[Stored data entries]
● ● ● ● ●

(** [new RegExp(pattern)] does not throw. *)
Variable regexp_compiles : string -> bool.

(** The regular expressions of the database: [None] for a pattern it
    refuses, otherwise the test [s ~ pattern]. *)
Variable regex_match : string -> option (string -> bool).

(** The collation of the database. *)
Variable collate : string -> string -> Z.

(** The order in which a statement meets the rows of [vfs_nodes]. *)
Variable row_order : string * string -> string * string -> Z.

(** The comparator handed to [sort] in [ls]. *)
Definition ls_compare (a b : LsEntry) : Z :=
  if bool_decide (type a = type b) then localeCompare (name a) (name b)
  else if bool_decide (type a = directory) then (-1)%Z else 1%Z.

Definition ls (sessionId input : string) (store : option string) : M (list LsEntry) :=
  p <- validated input ;;
  nsId <- ns sessionId store ;;
  node <- getNode nsId p ;;
  match node with
  | None => throw (EVfs ENOENT)
  | Some n =>
      match nodeType n with
      | file => throw (EVfs ENOTDIR)
      | directory =>
          children <- listChildren row_order nsId p ;;
          ret (sort ls_compare
                 (List.map (fun c => mkEntry (basename (path c)) (nodeType c))
                           children))
      end
  end.

Definition move (sessionId source destination : string) (store : option string)
  : M unit :=
  src <- validated source ;;
  dest <- validated destination ;;
  if String.eqb src "/" then throw (EVfs EINVAL)
  else if String.eqb dest "/" then throw (EVfs EINVAL)
  else if startsWith dest (src +:+ "/") then throw (EVfs EINVAL)
  else
    nsId <- ns sessionId store ;;
    srcNode <- getNode nsId src ;;
    match srcNode with
    | None => throw (EVfs ENOENT)
    | Some _ =>
        destNode <- getNode nsId dest ;;
        match destNode with
        | Some _ => throw (EVfs EEXIST)
        | None =>
            let destParent := parentPath dest in
            (if String.eqb destParent "/" then ret tt
             else ensureParents nsId dest) ;;
            moveNode row_order nsId src dest
        end
    end.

● ● ● ● ●

| Exercise prompt |
A single number is expected: how many lines in the entries contain "ENOENT".

| Reply |
2